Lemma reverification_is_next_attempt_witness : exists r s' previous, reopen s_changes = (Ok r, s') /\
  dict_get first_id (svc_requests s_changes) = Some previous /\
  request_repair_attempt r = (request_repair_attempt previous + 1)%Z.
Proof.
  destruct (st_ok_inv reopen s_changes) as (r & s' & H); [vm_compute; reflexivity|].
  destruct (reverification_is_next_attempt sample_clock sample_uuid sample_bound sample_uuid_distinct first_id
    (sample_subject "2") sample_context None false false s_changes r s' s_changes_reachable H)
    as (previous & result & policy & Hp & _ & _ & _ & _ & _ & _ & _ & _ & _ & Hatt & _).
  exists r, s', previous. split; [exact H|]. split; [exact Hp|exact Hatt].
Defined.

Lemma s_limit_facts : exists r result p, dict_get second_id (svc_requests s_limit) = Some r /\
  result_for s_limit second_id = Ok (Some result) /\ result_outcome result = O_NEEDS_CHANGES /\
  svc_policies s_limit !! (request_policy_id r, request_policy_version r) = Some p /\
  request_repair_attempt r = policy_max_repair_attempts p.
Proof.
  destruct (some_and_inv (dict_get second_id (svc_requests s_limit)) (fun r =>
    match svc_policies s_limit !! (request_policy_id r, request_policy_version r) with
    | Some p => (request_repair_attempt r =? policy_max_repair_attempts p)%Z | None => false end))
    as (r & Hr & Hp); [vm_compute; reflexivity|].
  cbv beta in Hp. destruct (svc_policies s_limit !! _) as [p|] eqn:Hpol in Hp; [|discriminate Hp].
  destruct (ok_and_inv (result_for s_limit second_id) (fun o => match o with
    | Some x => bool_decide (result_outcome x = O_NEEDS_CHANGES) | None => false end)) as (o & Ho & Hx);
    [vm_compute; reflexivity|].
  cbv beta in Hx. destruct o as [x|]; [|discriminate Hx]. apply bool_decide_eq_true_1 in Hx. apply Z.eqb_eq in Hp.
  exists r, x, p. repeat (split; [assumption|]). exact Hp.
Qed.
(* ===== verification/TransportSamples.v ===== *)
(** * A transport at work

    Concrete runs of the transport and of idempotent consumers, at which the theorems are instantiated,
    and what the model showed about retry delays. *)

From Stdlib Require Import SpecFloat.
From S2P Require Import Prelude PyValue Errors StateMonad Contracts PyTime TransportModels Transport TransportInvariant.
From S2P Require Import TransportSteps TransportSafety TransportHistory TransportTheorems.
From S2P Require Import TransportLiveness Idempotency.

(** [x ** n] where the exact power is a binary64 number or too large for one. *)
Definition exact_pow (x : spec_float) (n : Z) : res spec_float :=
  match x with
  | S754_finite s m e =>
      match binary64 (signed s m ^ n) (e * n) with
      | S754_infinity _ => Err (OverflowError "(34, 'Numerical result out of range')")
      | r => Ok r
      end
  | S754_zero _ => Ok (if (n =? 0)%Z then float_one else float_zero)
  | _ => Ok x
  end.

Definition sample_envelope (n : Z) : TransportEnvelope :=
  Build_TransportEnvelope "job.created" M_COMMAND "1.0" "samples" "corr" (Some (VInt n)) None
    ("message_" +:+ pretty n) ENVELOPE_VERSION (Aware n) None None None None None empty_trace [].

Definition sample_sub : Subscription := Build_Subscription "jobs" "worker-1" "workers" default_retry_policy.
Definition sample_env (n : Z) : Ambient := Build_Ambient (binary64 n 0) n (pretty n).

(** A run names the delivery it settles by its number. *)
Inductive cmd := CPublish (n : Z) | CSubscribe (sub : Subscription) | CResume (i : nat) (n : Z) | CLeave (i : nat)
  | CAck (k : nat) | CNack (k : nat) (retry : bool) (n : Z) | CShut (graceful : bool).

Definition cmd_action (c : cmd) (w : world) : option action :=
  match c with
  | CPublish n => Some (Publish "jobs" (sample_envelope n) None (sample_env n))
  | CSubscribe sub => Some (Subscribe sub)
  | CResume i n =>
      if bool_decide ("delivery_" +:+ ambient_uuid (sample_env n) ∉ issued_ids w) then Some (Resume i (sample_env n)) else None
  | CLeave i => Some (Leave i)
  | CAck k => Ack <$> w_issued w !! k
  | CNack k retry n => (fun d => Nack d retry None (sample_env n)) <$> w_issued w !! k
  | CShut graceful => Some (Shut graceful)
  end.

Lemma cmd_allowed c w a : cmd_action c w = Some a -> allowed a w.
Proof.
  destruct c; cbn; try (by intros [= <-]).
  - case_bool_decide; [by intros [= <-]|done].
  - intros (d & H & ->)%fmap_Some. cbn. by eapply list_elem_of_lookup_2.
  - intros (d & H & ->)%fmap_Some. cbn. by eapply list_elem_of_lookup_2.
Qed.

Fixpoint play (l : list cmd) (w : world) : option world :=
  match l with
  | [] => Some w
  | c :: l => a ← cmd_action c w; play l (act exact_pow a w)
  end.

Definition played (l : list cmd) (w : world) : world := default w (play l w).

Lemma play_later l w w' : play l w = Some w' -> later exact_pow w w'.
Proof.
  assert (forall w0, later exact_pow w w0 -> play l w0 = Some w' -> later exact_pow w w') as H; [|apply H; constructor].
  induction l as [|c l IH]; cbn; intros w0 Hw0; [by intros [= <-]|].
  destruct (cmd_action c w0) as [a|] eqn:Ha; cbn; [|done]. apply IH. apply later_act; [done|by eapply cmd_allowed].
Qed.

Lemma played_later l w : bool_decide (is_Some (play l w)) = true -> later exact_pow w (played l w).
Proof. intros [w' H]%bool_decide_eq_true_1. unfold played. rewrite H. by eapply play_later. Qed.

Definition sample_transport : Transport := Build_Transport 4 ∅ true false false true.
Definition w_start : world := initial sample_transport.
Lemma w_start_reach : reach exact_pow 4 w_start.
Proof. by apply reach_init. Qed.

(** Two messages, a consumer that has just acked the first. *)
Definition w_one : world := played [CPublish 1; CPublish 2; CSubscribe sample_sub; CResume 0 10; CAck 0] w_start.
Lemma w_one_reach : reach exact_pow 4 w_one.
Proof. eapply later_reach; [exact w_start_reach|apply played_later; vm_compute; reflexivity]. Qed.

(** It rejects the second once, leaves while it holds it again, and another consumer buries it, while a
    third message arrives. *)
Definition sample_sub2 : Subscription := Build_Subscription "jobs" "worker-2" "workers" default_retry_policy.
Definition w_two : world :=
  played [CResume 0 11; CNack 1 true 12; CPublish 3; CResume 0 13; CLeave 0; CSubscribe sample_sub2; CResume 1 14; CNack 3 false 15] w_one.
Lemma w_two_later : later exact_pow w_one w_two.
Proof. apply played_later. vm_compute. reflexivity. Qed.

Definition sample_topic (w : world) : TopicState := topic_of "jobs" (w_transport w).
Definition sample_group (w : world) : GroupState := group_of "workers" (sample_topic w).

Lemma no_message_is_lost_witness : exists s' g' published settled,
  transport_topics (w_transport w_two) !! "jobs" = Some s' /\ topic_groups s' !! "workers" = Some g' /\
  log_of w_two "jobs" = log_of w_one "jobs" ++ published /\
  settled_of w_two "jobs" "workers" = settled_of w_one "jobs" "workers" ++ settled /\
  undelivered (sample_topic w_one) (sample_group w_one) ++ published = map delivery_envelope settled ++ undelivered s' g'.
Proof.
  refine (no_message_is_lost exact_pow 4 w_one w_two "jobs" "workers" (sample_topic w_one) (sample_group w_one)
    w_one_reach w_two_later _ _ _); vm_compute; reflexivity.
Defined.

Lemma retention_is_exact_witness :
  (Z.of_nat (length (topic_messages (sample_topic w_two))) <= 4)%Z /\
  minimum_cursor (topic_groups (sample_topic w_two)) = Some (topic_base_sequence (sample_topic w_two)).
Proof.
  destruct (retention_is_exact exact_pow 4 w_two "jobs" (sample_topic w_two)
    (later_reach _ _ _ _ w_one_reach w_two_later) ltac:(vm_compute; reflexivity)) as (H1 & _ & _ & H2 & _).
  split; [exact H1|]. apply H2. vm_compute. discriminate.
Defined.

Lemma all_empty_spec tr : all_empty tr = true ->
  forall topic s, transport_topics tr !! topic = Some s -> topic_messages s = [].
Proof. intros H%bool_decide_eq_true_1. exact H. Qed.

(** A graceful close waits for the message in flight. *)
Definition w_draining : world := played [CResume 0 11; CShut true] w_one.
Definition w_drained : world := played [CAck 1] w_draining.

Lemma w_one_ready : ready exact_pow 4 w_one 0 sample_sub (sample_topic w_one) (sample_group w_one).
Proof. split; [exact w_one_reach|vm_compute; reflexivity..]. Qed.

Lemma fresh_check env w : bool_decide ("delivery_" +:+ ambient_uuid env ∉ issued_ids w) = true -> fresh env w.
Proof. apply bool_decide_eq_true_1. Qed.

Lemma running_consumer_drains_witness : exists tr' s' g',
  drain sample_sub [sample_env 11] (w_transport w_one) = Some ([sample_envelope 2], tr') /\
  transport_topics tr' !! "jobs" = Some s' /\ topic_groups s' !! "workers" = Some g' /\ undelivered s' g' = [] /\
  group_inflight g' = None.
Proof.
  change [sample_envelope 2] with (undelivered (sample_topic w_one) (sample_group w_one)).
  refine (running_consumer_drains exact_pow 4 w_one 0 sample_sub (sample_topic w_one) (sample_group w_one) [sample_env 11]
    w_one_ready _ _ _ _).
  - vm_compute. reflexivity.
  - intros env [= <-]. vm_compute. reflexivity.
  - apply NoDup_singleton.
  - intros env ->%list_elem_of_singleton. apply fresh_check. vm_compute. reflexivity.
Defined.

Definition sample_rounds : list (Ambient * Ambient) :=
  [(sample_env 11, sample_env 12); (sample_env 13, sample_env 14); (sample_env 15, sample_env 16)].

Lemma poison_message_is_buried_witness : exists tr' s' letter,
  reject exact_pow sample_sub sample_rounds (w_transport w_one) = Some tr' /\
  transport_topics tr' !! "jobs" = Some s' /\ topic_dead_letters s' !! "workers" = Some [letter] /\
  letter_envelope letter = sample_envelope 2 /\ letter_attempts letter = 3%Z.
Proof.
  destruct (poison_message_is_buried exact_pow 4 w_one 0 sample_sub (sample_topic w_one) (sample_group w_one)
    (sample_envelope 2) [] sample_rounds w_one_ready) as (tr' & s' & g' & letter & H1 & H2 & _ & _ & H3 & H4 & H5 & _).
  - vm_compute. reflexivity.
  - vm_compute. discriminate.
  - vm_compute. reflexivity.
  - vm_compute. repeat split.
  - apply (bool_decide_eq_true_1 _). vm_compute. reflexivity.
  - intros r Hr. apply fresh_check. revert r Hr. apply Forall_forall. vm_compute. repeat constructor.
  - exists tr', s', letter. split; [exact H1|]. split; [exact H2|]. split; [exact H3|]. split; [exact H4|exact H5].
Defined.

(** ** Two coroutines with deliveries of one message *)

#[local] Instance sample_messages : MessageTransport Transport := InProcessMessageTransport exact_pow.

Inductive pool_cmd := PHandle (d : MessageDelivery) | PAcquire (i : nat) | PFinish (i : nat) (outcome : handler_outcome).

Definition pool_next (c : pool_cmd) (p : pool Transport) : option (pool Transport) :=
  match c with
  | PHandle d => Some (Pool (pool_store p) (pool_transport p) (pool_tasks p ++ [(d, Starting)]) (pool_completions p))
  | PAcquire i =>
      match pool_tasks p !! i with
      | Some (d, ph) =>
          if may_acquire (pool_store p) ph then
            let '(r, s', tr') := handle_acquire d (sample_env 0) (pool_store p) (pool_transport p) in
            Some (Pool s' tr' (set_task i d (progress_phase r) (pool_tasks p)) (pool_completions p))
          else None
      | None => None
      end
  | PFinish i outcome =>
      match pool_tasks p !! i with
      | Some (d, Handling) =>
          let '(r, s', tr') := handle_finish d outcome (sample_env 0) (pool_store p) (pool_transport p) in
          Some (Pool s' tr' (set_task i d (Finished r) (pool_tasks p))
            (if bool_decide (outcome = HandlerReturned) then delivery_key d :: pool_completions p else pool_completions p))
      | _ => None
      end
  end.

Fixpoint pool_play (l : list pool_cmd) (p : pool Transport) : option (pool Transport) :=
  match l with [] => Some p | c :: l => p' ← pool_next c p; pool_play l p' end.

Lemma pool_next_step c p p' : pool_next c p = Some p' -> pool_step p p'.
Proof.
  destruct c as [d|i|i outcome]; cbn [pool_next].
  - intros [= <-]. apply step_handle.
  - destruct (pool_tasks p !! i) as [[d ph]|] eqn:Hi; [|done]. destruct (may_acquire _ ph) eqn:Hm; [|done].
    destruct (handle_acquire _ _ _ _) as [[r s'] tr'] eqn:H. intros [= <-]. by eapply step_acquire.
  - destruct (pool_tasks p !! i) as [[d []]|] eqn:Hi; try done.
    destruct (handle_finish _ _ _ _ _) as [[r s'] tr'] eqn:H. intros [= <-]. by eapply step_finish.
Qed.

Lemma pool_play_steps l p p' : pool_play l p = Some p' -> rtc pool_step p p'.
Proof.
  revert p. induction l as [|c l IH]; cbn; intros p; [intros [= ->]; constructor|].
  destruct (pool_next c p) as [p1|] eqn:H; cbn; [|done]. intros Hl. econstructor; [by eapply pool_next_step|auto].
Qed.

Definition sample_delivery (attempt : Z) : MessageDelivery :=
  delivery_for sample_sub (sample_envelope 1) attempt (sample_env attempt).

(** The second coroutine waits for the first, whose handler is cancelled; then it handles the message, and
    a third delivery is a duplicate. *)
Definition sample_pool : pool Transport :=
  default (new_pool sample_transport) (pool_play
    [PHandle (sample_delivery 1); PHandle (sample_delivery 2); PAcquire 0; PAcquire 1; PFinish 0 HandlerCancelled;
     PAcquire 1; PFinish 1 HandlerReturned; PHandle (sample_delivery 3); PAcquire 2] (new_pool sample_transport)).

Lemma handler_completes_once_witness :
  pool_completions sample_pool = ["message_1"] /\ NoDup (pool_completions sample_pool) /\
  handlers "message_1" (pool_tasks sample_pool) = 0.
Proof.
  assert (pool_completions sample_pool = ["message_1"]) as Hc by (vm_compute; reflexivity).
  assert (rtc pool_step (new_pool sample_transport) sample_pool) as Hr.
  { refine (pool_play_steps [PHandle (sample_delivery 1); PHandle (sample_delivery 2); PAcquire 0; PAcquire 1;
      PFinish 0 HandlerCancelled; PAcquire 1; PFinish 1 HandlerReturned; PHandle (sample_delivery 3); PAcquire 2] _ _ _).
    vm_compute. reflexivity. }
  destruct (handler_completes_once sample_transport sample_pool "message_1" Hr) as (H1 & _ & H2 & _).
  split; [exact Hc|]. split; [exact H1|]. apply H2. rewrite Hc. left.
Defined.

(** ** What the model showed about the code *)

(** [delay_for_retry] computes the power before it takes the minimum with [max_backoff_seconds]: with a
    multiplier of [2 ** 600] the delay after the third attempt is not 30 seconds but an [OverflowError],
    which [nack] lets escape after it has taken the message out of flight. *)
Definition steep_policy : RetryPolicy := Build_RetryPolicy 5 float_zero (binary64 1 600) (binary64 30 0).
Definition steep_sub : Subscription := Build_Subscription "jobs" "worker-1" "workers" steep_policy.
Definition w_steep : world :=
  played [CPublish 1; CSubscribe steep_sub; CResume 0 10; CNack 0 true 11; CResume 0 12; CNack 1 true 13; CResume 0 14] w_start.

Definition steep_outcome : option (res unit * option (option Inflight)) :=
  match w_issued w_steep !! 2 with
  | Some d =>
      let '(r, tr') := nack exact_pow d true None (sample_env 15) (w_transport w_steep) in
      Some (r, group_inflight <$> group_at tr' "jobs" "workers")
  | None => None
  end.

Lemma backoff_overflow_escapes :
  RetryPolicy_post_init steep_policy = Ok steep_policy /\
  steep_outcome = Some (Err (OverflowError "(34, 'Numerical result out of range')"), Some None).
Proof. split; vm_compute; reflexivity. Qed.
---
Assignment:
The required answer is the run of lines above, starting at the line with "From S2P Require Import TransportLiveness" and ending at the line with "(** A run names", reproduced exactly with both ends.

Answer space:
From S2P Require Import TransportLiveness Idempotency.

(** [x ** n] where the exact power is a binary64 number or too large for one. *)
Definition exact_pow (x : spec_float) (n : Z) : res spec_float :=
  match x with
  | S754_finite s m e =>
      match binary64 (signed s m ^ n) (e * n) with
      | S754_infinity _ => Err (OverflowError "(34, 'Numerical result out of range')")
      | r => Ok r
      end
  | S754_zero _ => Ok (if (n =? 0)%Z then float_one else float_zero)
  | _ => Ok x
  end.

Definition sample_envelope (n : Z) : TransportEnvelope :=
  Build_TransportEnvelope "job.created" M_COMMAND "1.0" "samples" "corr" (Some (VInt n)) None
    ("message_" +:+ pretty n) ENVELOPE_VERSION (Aware n) None None None None None empty_trace [].

Definition sample_sub : Subscription := Build_Subscription "jobs" "worker-1" "workers" default_retry_policy.
Definition sample_env (n : Z) : Ambient := Build_Ambient (binary64 n 0) n (pretty n).

(** A run names the delivery it settles by its number. *)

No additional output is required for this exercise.